Classification(s): Exercise Testing; Pulmonary Rehabilitation
Introduction: One of the goals of pulmonary rehabilitation is to improve functional ability through improvements in muscular strength. Traditional strength measurement techniques are more appropriate for laboratory than clinical settings. Functional fitness tests have been proposed as surrogate measures for strength testing in clinical settings, yet the validity of functional fitness tests as surrogates for strength has not been clearly established.
Purpose: This study evaluated the relationship of functional fitness field tests to objective laboratory measures of strength in 40 older (70 +/- 1 years), frail (FEV1 1.0 +/- 0.08, FEV1/FVC% = 60.2 +/- 3.0) adults enrolled in pulmonary rehabilitation.
Design: This was a correlation study using data collected from two time-contiguous studies in a single pulmonary rehabilitation program to determine the ability of functional fitness tests to predict absolute strength.
Methods: Participants completed two trials of upper (incline chest press) and lower (seated leg press) body maximal strength (1RM) testing and a single trial of functional fitness testing (arm curl, lift and reach, chair stand, up and go). Intra-class correlations (ICC) were used to ensure test-retest reliability between strength trials.

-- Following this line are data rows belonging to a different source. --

Lemma rep_unlink a l n k : contents A !! a = Some (l ++ n :: k) ->
  represents (unlink h (List.last l a) n (List.hd a k)) (mk_lists (<[a := l ++ k]> (contents A)) ({[n]} ∪ unlinked A)).
Proof.
  intros Ha. destruct (rep_list _ _ HR _ _ Ha) as [Hd Hok]. destruct (edges_dup _ _ Hd) as [D1 D2].
  assert (Hn : n ∈ a :: l ++ n :: k) by (right; apply elem_of_app; right; left).
  assert (Hp : List.last l a ∈ a :: l ++ n :: k).
  { pose proof (last_in l a) as H. apply elem_of_cons in H as [H|H]; [rewrite H; left|]. right. apply elem_of_app. by left. }
  assert (Hs : List.hd a k ∈ a :: l ++ n :: k).
  { pose proof (hd_in k a) as H. apply elem_of_cons in H as [H|H]; [rewrite H; left|]. right. apply elem_of_app. right. by right. }
  assert (Hsub : forall x, x ∈ a :: l ++ k -> x ∈ a :: l ++ n :: k /\ x <> n).
  { intros x Hx. rewrite <- Permutation_middle, Permutation_swap in Hd |- *. apply NoDup_cons in Hd as [Hd _]. split; [by right|]. by intros ->. }
  assert (Hsrc : forall x, x ∈ a :: l ++ n :: k -> is_Some (nexts h !! x)).
  { intros x Hx. rewrite <- (edges_fst a (l ++ n :: k) a) in Hx. apply list_elem_of_fmap in Hx as (e & -> & He).
    rewrite Forall_forall in Hok. destruct (Hok e He) as [H1 _]. by eexists. }
  assert (Hnull : forall x, x ∈ a :: l ++ n :: k -> x <> NULL).
  { intros x Hx ->. destruct (Hsrc _ Hx) as [y Hy]. by rewrite (rep_null _ _ HR) in Hy. }
  split; cbn [contents unlinked].
  - cbn. rewrite !lookup_insert_ne; [apply HR|by apply Hnull..].
  - intros b m. destruct (decide (a = b)) as [<-|Hne].
    + rewrite lookup_insert_eq. intros [= <-]. destruct (edges_split a l k a) as (E1 & E2 & X1 & X2). split.
      * rewrite <- Permutation_middle, Permutation_swap in Hd. by apply NoDup_cons in Hd as [_ Hd].
      * rewrite X1. rewrite X2 in *. by apply delink.
    + rewrite lookup_insert_ne by done. intros Hb. destruct (rep_list _ _ HR _ _ Hb) as [Hd' Hok']. split; [done|].
      apply Forall_forall. intros e He. rewrite Forall_forall in Hok'.
      assert (Hx : forall x, x ∈ a :: l ++ n :: k -> e.1 <> x /\ e.2 <> x).
      { intros x Hx. split; intros <-; apply (other_list a _ b m _ Ha Hb Hne Hx); [by apply edge_fst_in|by apply edge_snd_in]. }
      apply unlink_other; [by apply Hok'|apply not_two..]; by apply Hx.
  - intros b c m m' x. rewrite !lookup_insert_Some. intros [[<- <-]|[Hb1 Hb2]] [[<- <-]|[Hc1 Hc2]] Hx Hx'; try done;
      try (apply Hsub in Hx as [Hx _]); try (apply Hsub in Hx' as [Hx' _]); by eapply rep_disjoint.
  - intros x Hx. destruct (decide (x = n)) as [->|Hxn]; [cbn; by rewrite !lookup_insert_eq|].
    assert (Hu : x ∈ unlinked A) by (apply elem_of_union in Hx as [Hx|Hx]; [by apply elem_of_singleton in Hx|done]). destruct (rep_unlinked _ _ HR x Hu) as [X1 X2].
    cbn. rewrite !lookup_insert_ne; try done; intros E; eapply (rep_apart _ _ HR a); try exact Ha; try exact Hu; by rewrite <- E.
  - intros b m x. rewrite lookup_insert_Some, elem_of_union, elem_of_singleton. intros [[<- <-]|[Hb1 Hb2]] Hx [->|Hu].
    + by destruct (Hsub n Hx).
    + apply Hsub in Hx as [Hx _]. by eapply (rep_apart _ _ HR a).
    + by apply (other_list a _ b m n Ha Hb2 Hb1 Hn).
    + by eapply (rep_apart _ _ HR b).
Qed.

(** *** What is read *)

Lemma read_head a l : contents A !! a = Some l -> nexts h !! a = Some (List.hd a l) /\ prevs h !! a = Some (List.last l a).
Proof.
  intros Ha. destruct (rep_list _ _ HR _ _ Ha) as [_ Hok]. split.
  - destruct (edges_split a [] l a) as (E1 & E2 & X & _). cbn [app List.last] in X. rewrite X, Forall_app, Forall_cons in Hok. apply Hok.
  - destruct (edges_split a l [] a) as (E1 & E2 & X & _). rewrite app_nil_r in X. cbn [List.hd] in X. rewrite X, Forall_app, Forall_cons in Hok. apply Hok.
Qed.

Lemma read_node a l x k : contents A !! a = Some (l ++ x :: k) ->
  nexts h !! x = Some (List.hd a k) /\ prevs h !! x = Some (List.last l a).
Proof.
  intros Ha. destruct (rep_list _ _ HR _ _ Ha) as [_ Hok]. destruct (edges_split a l k a) as (E1 & E2 & _ & X).
  rewrite X, Forall_app, !Forall_cons in Hok. destruct Hok as (_ & [_ H1] & [H2 _] & _). done.
Qed.

Lemma node_not_null a l x : contents A !! a = Some l -> x ∈ a :: l -> x <> NULL.
Proof.
  intros Ha Hx ->. destruct (rep_list _ _ HR _ _ Ha) as [_ Hok]. rewrite <- (edges_fst a l a) in Hx.
  apply list_elem_of_fmap in Hx as (e & E & He). rewrite Forall_forall in Hok. destruct (Hok e He) as [H1 _].
  by rewrite <- E, (rep_null _ _ HR) in H1.
Qed.

Lemma head_not_in a l : contents A !! a = Some l -> a ∉ l.
Proof. intros Ha. destruct (rep_list _ _ HR _ _ Ha) as [Hd _]. by apply NoDup_cons in Hd as [Hd _]. Qed.

End update.

(** ** Queries *)
Section queries.
Context (h : heap) (A : lists) (HR : represents h A).

Lemma load_next_run a x (h' : heap) : nexts h' !! a = Some x -> load_next a h' = (Done x, h').
Proof. unfold load_next. by intros ->. Qed.
Lemma load_prev_run a x (h' : heap) : prevs h' !! a = Some x -> load_prev a h' = (Done x, h').
Proof. unfold load_prev. by intros ->. Qed.

Lemma hd_self a l : contents A !! a = Some l -> (List.hd a l =? a) = bool_decide (l = []).
Proof.
  intros Ha. destruct l as [|x l]; cbn; [by rewrite Z.eqb_refl|]. apply Z.eqb_neq. intros ->.
  apply (head_not_in _ _ HR _ _ Ha). left.
Qed.

Lemma last_other (l : list Z) a b : l <> [] -> List.last l a = List.last l b.
Proof. destruct l; [done|]. by rewrite !last_shift. Qed.

Lemma is_empty_run a l : contents A !! a = Some l -> sys_dlist_is_empty a h = (Done (bool_decide (l = [])), h).
Proof.
  intros Ha. unfold sys_dlist_is_empty. rewrite (bind_done _ _ _ _ _ (load_next_run _ _ _ (proj1 (read_head _ _ HR _ _ Ha)))).
  by rewrite (hd_self _ _ Ha).
Qed.

Lemma peek_head_run a l : contents A !! a = Some l -> sys_dlist_peek_head a h = (Done (List.hd NULL l), h).
Proof.
  intros Ha. unfold sys_dlist_peek_head. rewrite (bind_done _ _ _ _ _ (is_empty_run _ _ Ha)).
  case_bool_decide as E; [by rewrite E|]. rewrite (load_next_run _ _ _ (proj1 (read_head _ _ HR _ _ Ha))). by destruct l.
Qed.

Lemma peek_tail_run a l : contents A !! a = Some l -> sys_dlist_peek_tail a h = (Done (List.last l NULL), h).
Proof.
  intros Ha. unfold sys_dlist_peek_tail. rewrite (bind_done _ _ _ _ _ (is_empty_run _ _ Ha)).
  case_bool_decide as E; [by rewrite E|]. rewrite (load_prev_run _ _ _ (proj2 (read_head _ _ HR _ _ Ha))). by rewrite (last_other l a NULL).
Qed.

Lemma has_multiple_run a l : contents A !! a = Some l ->
  sys_dlist_has_multiple_nodes a h = (Done (1 <? length l)%nat, h).
Proof.
  intros Ha. unfold sys_dlist_has_multiple_nodes. destruct (read_head _ _ HR _ _ Ha) as [R1 R2].
  rewrite (bind_done _ _ _ _ _ (load_next_run _ _ _ R1)), (bind_done _ _ _ _ _ (load_prev_run _ _ _ R2)). cbn. do 2 f_equal.
  destruct l as [|x [|y l]]; [cbn; by rewrite Z.eqb_refl..|]. rewrite !last_shift. cbn [List.hd length].
  destruct (rep_list _ _ HR _ _ Ha) as [[_ Hd]%NoDup_cons _]. apply NoDup_cons in Hd as [Hd _].
  rewrite (proj2 (Z.eqb_neq _ _)); [done|]. intros ->. apply Hd, last_in.
Qed.

Lemma last_app_cons (l k : list Z) x a : List.last (l ++ x :: k) a = List.last k x.
Proof. revert a. induction l as [|y l IH]; intros a; cbn [app]; rewrite last_shift; [done|apply IH]. Qed.

Lemma peek_next_run a l x k : contents A !! a = Some (l ++ x :: k) -> sys_dlist_peek_next a x h = (Done (List.hd NULL k), h).
Proof.
  intros Ha. unfold sys_dlist_peek_next. assert (Hx : x <> NULL).
  { eapply node_not_null; [done|done|]. right. apply elem_of_app. right. left. }
  rewrite (proj2 (Z.eqb_neq _ _) Hx). cbn [negb]. unfold sys_dlist_peek_next_no_check.
  rewrite (bind_done _ _ _ _ _ (load_prev_run _ _ _ (proj2 (read_head _ _ HR _ _ Ha)))), last_app_cons.
  destruct (rep_list _ _ HR _ _ Ha) as [[_ Hd]%NoDup_cons _]. apply NoDup_app in Hd as (_ & _ & [Hd _]%NoDup_cons).
  destruct k as [|y k]; [cbn [List.last]; by rewrite Z.eqb_refl|]. rewrite last_shift, (proj2 (Z.eqb_neq _ _)).
  - apply load_next_run. by apply (read_node _ _ HR a l x (y :: k)).
  - intros E. apply Hd. rewrite E. apply last_in.
Qed.

Lemma peek_prev_run a l x k : contents A !! a = Some (l ++ x :: k) -> sys_dlist_peek_prev a x h = (Done (List.last l NULL), h).
Proof.
  intros Ha. unfold sys_dlist_peek_prev. assert (Hx : x <> NULL).
  { eapply node_not_null; [done|done|]. right. apply elem_of_app. right. left. }
  rewrite (proj2 (Z.eqb_neq _ _) Hx). cbn [negb]. unfold sys_dlist_peek_prev_no_check.
  rewrite (bind_done _ _ _ _ _ (load_next_run _ _ _ (proj1 (read_head _ _ HR _ _ Ha)))).
  destruct (rep_list _ _ HR _ _ Ha) as [[_ Hd]%NoDup_cons _]. apply NoDup_app in Hd as (_ & Hd & _).
  destruct l as [|y l]; [cbn; by rewrite Z.eqb_refl|]. cbn [app List.hd]. rewrite (proj2 (Z.eqb_neq _ _)).
  - rewrite (load_prev_run _ _ _ (proj2 (read_node _ _ HR a (y :: l) x k Ha))). by rewrite !last_shift.
  - intros ->. apply (Hd y); left.
Qed.

Lemma is_linked_run n : sys_dnode_is_linked n h =
  match nexts h !! n with Some x => (Done (negb (x =? NULL)), h) | None => (Stop NullDeref, h) end.
Proof. unfold sys_dnode_is_linked, load_next, mbind, M_bind. by destruct (nexts h !! n). Qed.

Lemma linked_run a l n : contents A !! a = Some l -> n ∈ l -> sys_dnode_is_linked n h = (Done true, h).
Proof.
  intros Ha Hn. apply list_elem_of_split in Hn as (l1 & l2 & ->). rewrite is_linked_run, (proj1 (read_node _ _ HR _ _ _ _ Ha)).
  rewrite (proj2 (Z.eqb_neq _ _)); [done|]. eapply node_not_null; [done|exact Ha|].
  pose proof (hd_in l2 a) as H. apply elem_of_cons in H as [->|H]; [left|]. right. apply elem_of_app. right. by right.
Qed.

Lemma unlinked_run n : n ∈ unlinked A -> sys_dnode_is_linked n h = (Done false, h).
Proof. intros Hn. rewrite is_linked_run. by rewrite (proj1 (rep_unlinked _ _ HR _ Hn)). Qed.

End queries.

(** ** Updates *)
Section updates.
Context (h : heap) (A : lists) (HR : represents h A).

Lemma store_next_run a x (h' : heap) : is_Some (nexts h' !! a) ->
  store_next a x h' = (Done tt, mk_heap (<[a := x]> (nexts h')) (prevs h')).
Proof. unfold store_next. by intros [y ->]. Qed.
Lemma store_prev_run a x (h' : heap) : is_Some (prevs h' !! a) ->
  store_prev a x h' = (Done tt, mk_heap (nexts h') (<[a := x]> (prevs h'))).
Proof. unfold store_prev. by intros [y ->]. Qed.

(** A node of a list or an unlinked one has both words. *)
Lemma allocated x : (x ∈ unlinked A \/ exists a l, contents A !! a = Some l /\ x ∈ a :: l) ->
  is_Some (nexts h !! x) /\ is_Some (prevs h !! x).
Proof.
  intros [H|(a & l & Ha & [->|Hx]%elem_of_cons)].
  - destruct (rep_unlinked _ _ HR x H) as [-> ->]. by split; eexists.
  - destruct (read_head _ _ HR _ _ Ha) as [-> ->]. by split; eexists.
  - apply list_elem_of_split in Hx as (l1 & l2 & ->). destruct (read_node _ _ HR _ _ _ _ Ha) as [-> ->]. by split; eexists.
Qed.

Lemma insert_is_Some (m : gmap Z Z) i x j : is_Some (m !! j) -> is_Some (<[i := x]> m !! j).
Proof. rewrite lookup_insert_is_Some'. by right. Qed.

Ltac stores := repeat first
  [ rewrite store_next_run by (cbn; repeat apply insert_is_Some; done) | rewrite store_prev_run by (cbn; repeat apply insert_is_Some; done) ].

(** The places an update is about. *)
Context (a : Z) (l k : list Z).

Lemma place_allocated : contents A !! a = Some (l ++ k) ->
  (is_Some (nexts h !! List.last l a) /\ is_Some (prevs h !! List.last l a)) /\
  (is_Some (nexts h !! List.hd a k) /\ is_Some (prevs h !! List.hd a k)).
Proof.
  intros Ha. split; apply allocated; right; exists a, (l ++ k); (split; [done|]).
  - pose proof (last_in l a) as H. apply elem_of_cons in H as [->|H]; [left|]. right. apply elem_of_app. by left.
  - pose proof (hd_in k a) as H. apply elem_of_cons in H as [->|H]; [left|]. right. apply elem_of_app. by right.
Qed.

Lemma insert_run n : contents A !! a = Some (l ++ k) -> n ∈ unlinked A ->
  prevs h !! List.hd a k = Some (List.last l a) ->
  sys_dlist_insert (List.hd a k) n h = (Done tt, link h (List.last l a) n (List.hd a k)).
Proof.
  intros Ha Hn Hp. destruct (place_allocated Ha) as [[P1 P2] [S1 S2]]. destruct (allocated n (or_introl Hn)) as [N1 N2].
  unfold sys_dlist_insert. rewrite (bind_done _ _ _ _ _ (load_prev_run _ _ _ Hp)). unfold mbind, M_bind. stores. done.
Qed.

Pearson correlation analysis was used to estimate the strength of the relationship between maximal strength and functional fitness tests.

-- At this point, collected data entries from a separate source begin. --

Lemma insert_sorted_prio (f : Z -> k_thread) n l : StronglySorted (fun a b => prio (f a) <= prio (f b)) l ->
  StronglySorted (fun a b => prio (f a) <= prio (f b)) (insert_where (fun x => prio (f n) <? prio (f x)) n l).
Proof.
  induction 1 as [|a l Hs IH Hf]; cbn; [repeat constructor|]. destruct (Z.ltb_spec (prio (f n)) (prio (f a))).
  - constructor; [by constructor|]. constructor; [lia|]. eapply Forall_impl; [exact Hf|]. cbn. lia.
  - constructor; [done|]. rewrite insert_perm. constructor; [lia|done].
Qed.

Lemma insert_where_ext c c' (n : Z) l : (forall a, a ∈ l -> c a = c' a) -> insert_where c n l = insert_where c' n l.
Proof.
  induction l as [|a l IH]; intros E; [done|]. cbn. rewrite (E a) by left. destruct (c' a); [done|]. f_equal. apply IH.
  intros b Hb. apply E. by right.
Qed.

Lemma cmp_prio a b : (0 <? z_sched_prio_cmp a b) = (prio a <? prio b).
Proof. unfold z_sched_prio_cmp. destruct (Z.eqb_spec (prio a) (prio b)); cbn; lia. Qed.

Lemma core_ext x th th' qs tl : (forall u, th' u = th u) -> core x th qs tl -> core x th' qs tl.
Proof.
  intros E [H1 H2 H3 H4 H5 H6 H7 H8 H9 H10]. split; try done; intros *; rewrite ?E; auto.
  eapply sorted_prio; [exact H3|]. intros a _. by rewrite E.
Qed.

Lemma core_queues x th qs qs' tl : (forall l, qs' l = qs l) -> core x th qs tl -> core x th qs' tl.
Proof. intros E [H1 H2 H3 H4 H5 H6 H7 H8 H9 H10]. split; try done; intros *; rewrite ?E; auto. Qed.

Lemma upd_upd {A} `{EqDecision A} {B} (f : A -> B) x y y' u : upd (upd f x y) x y' u = upd f x y' u.
Proof. unfold upd. by destruct (decide (u = x)). Qed.

(** *** Changing one thread *)
Section change.
Context (x : list Z) (th : Z -> k_thread) (qs : list_id -> list Z) (tl : list Z).

Lemma core_open t : core x th qs tl -> core (t :: x) th qs tl.
Proof.
  intros [H1 H2 H3 H4 H5 H6 H7 H8 H9 H10]. split; try done; intros u [_ Hu]%not_elem_of_cons; [by apply H7|by apply H8].
Qed.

Results: ICC coefficients demonstrated a strong relationship between both trials of the chest press (r = 0.98, P < .001) and leg press (r = 0.94, P < .001). Among upper body functional fitness tests, the arm curl test had a moderately strong relationship with both chest press trials (trial 1: r = 0.55, P = .01; trial 2: r = 0.56, P = .01) while the lift and reach test did not. For lower body functional fitness tests, the chair stand test had a fairly strong relationship with both leg press trials (trial 1: r = 0.46, P = .1; trial 2: r = 0.38, P = .05) although the up and go test did not.
Conclusions: 1RM test results were found to be highly reliable measures of strength. However, only the arm curl and chair stand tests were found to be valid surrogate measures in these elderly, frail adults. Although it may be desirable to have multiple field tests that can be used to measure strength outside of a laboratory setting, these data support limiting functional testing to the arm curl for upper body and the chair stand test for lower body strength assessment.